* Assignment:
Give again, unaltered, the lines of the listing below that run from the line having "let q_threads_min := envInt" through the line having "query_queue_low_watermark := q_low;".
Start of Dataset records
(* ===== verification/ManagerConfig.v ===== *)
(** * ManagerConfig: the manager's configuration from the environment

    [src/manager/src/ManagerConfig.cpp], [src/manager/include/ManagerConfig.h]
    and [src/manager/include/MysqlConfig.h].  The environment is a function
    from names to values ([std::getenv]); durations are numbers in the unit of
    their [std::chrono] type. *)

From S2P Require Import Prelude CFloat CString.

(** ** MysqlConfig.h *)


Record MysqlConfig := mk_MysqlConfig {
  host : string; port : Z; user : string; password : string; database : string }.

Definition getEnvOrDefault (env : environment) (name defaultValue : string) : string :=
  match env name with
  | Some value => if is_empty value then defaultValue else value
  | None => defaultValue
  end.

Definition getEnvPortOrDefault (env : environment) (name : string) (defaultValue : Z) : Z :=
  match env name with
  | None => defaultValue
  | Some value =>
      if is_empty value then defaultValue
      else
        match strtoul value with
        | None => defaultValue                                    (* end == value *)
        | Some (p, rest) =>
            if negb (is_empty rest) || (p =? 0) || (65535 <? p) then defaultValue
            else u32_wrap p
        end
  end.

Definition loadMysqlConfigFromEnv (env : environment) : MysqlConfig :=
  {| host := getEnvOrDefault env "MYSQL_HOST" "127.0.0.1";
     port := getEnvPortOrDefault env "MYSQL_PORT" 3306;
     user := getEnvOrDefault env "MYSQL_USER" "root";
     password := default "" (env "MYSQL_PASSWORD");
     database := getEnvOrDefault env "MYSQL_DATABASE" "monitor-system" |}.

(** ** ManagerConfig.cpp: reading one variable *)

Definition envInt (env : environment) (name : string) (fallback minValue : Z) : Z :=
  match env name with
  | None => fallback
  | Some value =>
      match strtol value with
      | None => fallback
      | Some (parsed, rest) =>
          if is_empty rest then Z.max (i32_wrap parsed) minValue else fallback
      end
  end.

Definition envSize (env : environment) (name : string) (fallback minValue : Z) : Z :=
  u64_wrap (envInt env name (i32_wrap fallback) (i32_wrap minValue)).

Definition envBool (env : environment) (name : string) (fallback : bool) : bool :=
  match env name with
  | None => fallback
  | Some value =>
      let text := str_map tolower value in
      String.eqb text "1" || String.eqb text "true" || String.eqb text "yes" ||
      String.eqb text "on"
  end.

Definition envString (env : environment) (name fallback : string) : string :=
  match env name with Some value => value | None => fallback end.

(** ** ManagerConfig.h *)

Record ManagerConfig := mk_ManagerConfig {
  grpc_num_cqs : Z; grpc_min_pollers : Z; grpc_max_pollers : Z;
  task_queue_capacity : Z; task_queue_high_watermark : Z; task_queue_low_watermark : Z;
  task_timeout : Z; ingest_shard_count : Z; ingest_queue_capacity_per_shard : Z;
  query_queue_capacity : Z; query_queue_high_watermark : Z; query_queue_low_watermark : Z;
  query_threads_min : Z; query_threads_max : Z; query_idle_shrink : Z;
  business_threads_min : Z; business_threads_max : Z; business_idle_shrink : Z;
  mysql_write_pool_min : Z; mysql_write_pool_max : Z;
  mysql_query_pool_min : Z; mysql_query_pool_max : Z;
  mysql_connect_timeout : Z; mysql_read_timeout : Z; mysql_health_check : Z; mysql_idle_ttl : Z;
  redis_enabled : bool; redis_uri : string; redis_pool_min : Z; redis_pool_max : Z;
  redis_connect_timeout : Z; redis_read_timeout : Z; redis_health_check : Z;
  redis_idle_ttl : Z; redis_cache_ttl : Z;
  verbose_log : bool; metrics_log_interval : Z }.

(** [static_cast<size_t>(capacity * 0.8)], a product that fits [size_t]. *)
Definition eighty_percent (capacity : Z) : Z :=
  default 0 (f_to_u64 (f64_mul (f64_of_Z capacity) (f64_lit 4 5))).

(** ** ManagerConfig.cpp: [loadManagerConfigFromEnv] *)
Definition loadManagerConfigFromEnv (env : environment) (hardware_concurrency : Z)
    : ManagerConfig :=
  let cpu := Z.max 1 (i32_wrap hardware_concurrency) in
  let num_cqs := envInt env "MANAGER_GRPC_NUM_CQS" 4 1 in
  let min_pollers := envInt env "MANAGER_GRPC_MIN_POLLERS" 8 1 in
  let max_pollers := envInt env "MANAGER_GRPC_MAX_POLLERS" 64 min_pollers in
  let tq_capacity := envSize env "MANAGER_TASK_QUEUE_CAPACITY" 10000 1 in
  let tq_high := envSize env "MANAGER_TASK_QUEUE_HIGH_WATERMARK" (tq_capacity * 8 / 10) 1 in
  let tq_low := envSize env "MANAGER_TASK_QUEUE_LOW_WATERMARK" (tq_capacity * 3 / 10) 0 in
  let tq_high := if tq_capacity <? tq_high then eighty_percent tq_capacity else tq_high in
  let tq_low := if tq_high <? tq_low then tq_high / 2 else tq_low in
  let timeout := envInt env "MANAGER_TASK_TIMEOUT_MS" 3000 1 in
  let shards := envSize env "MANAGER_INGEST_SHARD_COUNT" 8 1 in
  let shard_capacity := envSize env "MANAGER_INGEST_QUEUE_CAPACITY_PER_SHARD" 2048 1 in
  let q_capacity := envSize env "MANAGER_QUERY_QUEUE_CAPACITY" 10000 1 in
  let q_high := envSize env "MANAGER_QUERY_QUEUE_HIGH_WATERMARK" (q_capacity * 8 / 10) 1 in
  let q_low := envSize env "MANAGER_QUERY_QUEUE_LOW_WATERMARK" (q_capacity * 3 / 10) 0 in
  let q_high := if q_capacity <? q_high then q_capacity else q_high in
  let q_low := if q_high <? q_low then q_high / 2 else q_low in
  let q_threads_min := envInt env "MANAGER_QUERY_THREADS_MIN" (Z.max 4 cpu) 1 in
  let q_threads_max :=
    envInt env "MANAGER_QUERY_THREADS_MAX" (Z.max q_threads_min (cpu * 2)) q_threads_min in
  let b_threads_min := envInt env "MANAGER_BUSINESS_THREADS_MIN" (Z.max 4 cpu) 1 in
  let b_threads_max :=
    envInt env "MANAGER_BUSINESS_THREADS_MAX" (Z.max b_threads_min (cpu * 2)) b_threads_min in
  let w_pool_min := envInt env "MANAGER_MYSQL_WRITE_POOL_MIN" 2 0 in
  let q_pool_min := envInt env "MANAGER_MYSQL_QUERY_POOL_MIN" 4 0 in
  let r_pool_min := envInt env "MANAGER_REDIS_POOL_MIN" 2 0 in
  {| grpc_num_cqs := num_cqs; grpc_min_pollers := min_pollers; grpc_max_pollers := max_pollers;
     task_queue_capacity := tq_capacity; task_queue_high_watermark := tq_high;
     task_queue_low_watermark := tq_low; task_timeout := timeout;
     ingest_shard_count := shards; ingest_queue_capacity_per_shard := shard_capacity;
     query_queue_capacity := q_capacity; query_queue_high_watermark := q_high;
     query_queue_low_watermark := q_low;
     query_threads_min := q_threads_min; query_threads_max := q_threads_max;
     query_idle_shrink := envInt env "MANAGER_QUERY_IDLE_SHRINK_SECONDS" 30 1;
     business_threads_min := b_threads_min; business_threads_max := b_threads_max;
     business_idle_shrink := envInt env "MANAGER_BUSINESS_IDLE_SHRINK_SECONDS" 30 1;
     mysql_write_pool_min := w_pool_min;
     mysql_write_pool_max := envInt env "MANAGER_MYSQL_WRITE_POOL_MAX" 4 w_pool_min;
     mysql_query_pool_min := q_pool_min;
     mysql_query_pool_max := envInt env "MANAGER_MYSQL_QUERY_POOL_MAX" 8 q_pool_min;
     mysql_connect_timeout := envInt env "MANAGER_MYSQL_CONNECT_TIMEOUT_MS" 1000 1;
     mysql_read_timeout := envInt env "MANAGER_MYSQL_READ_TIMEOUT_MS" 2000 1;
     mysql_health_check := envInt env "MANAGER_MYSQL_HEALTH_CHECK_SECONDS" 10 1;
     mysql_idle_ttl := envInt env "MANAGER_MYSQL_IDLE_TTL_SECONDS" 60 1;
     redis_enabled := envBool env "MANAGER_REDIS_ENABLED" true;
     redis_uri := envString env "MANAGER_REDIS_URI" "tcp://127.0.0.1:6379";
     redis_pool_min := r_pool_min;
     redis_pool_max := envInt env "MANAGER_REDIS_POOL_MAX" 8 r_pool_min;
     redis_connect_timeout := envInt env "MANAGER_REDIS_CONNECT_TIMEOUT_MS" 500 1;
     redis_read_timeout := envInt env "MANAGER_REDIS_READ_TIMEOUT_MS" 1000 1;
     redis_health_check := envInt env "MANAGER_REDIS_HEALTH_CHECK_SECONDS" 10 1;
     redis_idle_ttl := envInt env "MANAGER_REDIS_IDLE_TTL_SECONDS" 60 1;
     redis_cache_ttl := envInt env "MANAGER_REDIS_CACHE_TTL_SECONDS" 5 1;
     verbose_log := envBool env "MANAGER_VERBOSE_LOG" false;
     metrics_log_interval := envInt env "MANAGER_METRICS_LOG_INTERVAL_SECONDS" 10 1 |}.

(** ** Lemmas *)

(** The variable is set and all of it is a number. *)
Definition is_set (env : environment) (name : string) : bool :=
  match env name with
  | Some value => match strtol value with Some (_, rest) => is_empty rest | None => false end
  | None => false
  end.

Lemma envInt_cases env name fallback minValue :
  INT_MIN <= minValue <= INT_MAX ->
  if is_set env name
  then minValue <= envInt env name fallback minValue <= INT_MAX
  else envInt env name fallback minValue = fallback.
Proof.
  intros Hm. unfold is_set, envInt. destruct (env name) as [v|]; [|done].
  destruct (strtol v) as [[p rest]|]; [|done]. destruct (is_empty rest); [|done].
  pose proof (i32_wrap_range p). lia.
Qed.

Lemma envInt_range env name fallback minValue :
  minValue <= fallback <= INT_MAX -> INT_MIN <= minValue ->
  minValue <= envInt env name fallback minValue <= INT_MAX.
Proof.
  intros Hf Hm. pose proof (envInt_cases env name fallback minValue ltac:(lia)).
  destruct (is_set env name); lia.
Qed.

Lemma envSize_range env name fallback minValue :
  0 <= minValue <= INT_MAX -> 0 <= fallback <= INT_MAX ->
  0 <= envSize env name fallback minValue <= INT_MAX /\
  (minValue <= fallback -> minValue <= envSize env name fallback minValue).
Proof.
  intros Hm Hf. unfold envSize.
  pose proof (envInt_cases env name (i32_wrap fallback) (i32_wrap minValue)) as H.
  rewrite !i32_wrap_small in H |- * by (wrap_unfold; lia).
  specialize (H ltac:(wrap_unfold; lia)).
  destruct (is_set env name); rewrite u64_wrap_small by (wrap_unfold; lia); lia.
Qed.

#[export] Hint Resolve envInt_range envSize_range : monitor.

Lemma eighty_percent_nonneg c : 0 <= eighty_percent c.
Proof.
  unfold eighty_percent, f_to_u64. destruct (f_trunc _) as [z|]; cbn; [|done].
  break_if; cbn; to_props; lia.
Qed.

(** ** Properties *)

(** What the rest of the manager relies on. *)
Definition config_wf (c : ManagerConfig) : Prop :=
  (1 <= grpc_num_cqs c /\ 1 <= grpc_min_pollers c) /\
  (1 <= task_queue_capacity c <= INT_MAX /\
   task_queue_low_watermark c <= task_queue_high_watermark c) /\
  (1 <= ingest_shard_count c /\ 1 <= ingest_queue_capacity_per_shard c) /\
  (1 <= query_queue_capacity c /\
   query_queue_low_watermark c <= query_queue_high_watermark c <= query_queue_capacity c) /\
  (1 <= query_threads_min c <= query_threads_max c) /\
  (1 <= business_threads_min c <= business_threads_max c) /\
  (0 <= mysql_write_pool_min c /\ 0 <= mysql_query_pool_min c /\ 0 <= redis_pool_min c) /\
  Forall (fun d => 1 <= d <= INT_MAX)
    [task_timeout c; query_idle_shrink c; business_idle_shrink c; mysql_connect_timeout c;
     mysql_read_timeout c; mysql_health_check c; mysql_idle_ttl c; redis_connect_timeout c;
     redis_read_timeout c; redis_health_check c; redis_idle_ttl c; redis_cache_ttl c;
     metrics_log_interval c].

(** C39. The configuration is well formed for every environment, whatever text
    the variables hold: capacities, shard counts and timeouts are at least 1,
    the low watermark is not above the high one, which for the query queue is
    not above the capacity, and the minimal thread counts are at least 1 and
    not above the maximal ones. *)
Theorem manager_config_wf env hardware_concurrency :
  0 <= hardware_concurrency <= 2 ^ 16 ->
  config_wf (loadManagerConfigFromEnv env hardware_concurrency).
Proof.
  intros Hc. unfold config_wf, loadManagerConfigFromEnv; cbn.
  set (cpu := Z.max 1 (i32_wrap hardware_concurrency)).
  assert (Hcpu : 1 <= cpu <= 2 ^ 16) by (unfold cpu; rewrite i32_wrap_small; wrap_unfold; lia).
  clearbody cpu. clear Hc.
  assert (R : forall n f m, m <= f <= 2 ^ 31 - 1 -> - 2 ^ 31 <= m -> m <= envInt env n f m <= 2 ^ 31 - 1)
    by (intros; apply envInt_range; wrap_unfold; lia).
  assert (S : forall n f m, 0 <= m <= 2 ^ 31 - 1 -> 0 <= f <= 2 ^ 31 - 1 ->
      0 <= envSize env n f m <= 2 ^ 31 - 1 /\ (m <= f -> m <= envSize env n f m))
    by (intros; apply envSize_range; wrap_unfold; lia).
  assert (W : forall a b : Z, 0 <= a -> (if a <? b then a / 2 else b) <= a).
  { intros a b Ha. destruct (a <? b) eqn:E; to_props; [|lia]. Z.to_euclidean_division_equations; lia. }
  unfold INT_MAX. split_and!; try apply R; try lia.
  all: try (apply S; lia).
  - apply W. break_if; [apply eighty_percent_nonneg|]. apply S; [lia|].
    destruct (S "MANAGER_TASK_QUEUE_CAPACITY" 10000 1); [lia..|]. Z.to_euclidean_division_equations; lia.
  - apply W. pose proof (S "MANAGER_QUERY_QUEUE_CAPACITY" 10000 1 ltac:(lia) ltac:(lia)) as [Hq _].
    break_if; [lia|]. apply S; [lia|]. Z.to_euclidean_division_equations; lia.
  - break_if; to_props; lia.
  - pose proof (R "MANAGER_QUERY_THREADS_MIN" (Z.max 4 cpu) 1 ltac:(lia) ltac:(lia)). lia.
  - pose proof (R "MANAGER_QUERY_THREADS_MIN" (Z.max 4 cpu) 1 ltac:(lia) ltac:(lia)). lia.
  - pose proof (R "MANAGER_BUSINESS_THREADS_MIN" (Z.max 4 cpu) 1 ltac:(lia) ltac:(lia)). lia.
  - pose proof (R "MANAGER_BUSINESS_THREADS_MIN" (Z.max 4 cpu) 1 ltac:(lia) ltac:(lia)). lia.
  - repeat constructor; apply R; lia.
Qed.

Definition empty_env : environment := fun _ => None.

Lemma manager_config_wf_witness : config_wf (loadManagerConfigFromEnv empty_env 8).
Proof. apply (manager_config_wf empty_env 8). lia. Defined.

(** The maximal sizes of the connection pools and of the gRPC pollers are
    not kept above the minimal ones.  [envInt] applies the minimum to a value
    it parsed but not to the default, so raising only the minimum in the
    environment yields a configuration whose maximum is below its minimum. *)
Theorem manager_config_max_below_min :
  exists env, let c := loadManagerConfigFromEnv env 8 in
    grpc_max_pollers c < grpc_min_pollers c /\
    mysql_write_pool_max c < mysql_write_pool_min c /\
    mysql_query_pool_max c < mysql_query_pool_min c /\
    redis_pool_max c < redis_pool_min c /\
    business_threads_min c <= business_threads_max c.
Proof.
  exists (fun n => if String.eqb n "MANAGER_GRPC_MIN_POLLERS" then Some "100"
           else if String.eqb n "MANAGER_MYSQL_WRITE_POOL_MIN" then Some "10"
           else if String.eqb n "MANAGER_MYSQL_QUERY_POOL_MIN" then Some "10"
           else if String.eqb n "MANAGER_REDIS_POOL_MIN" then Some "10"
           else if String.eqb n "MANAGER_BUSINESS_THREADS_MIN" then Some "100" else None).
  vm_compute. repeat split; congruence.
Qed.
End of Dataset records
Start of Dataset records
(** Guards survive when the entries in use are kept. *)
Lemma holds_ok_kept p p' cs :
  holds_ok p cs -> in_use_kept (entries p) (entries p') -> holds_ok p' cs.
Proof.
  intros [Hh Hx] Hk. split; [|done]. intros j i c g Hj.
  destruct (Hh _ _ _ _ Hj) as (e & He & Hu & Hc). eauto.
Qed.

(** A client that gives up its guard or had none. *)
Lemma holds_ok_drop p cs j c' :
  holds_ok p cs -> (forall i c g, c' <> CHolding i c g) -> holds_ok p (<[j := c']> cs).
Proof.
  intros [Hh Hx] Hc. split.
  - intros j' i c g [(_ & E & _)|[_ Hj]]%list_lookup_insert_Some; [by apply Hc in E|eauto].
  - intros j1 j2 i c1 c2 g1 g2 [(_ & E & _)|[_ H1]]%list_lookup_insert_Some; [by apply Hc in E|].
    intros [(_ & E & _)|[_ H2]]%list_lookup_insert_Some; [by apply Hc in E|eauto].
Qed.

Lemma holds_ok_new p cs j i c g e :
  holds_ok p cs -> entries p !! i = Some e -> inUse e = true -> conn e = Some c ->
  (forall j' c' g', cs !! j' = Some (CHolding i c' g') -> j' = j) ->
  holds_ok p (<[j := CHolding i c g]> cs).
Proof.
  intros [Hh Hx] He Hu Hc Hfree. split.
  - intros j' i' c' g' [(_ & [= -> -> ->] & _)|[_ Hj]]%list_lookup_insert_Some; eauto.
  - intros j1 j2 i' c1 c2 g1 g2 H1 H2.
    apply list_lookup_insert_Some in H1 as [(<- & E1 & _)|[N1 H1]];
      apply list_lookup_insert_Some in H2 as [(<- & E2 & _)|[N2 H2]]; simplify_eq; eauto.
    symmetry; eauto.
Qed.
End of Dataset records
* Written solution:
  let q_threads_min := envInt env "MANAGER_QUERY_THREADS_MIN" (Z.max 4 cpu) 1 in
  let q_threads_max :=
    envInt env "MANAGER_QUERY_THREADS_MAX" (Z.max q_threads_min (cpu * 2)) q_threads_min in
  let b_threads_min := envInt env "MANAGER_BUSINESS_THREADS_MIN" (Z.max 4 cpu) 1 in
  let b_threads_max :=
    envInt env "MANAGER_BUSINESS_THREADS_MAX" (Z.max b_threads_min (cpu * 2)) b_threads_min in
  let w_pool_min := envInt env "MANAGER_MYSQL_WRITE_POOL_MIN" 2 0 in
  let q_pool_min := envInt env "MANAGER_MYSQL_QUERY_POOL_MIN" 4 0 in
  let r_pool_min := envInt env "MANAGER_REDIS_POOL_MIN" 2 0 in
  {| grpc_num_cqs := num_cqs; grpc_min_pollers := min_pollers; grpc_max_pollers := max_pollers;
     task_queue_capacity := tq_capacity; task_queue_high_watermark := tq_high;
     task_queue_low_watermark := tq_low; task_timeout := timeout;
     ingest_shard_count := shards; ingest_queue_capacity_per_shard := shard_capacity;
     query_queue_capacity := q_capacity; query_queue_high_watermark := q_high;
     query_queue_low_watermark := q_low;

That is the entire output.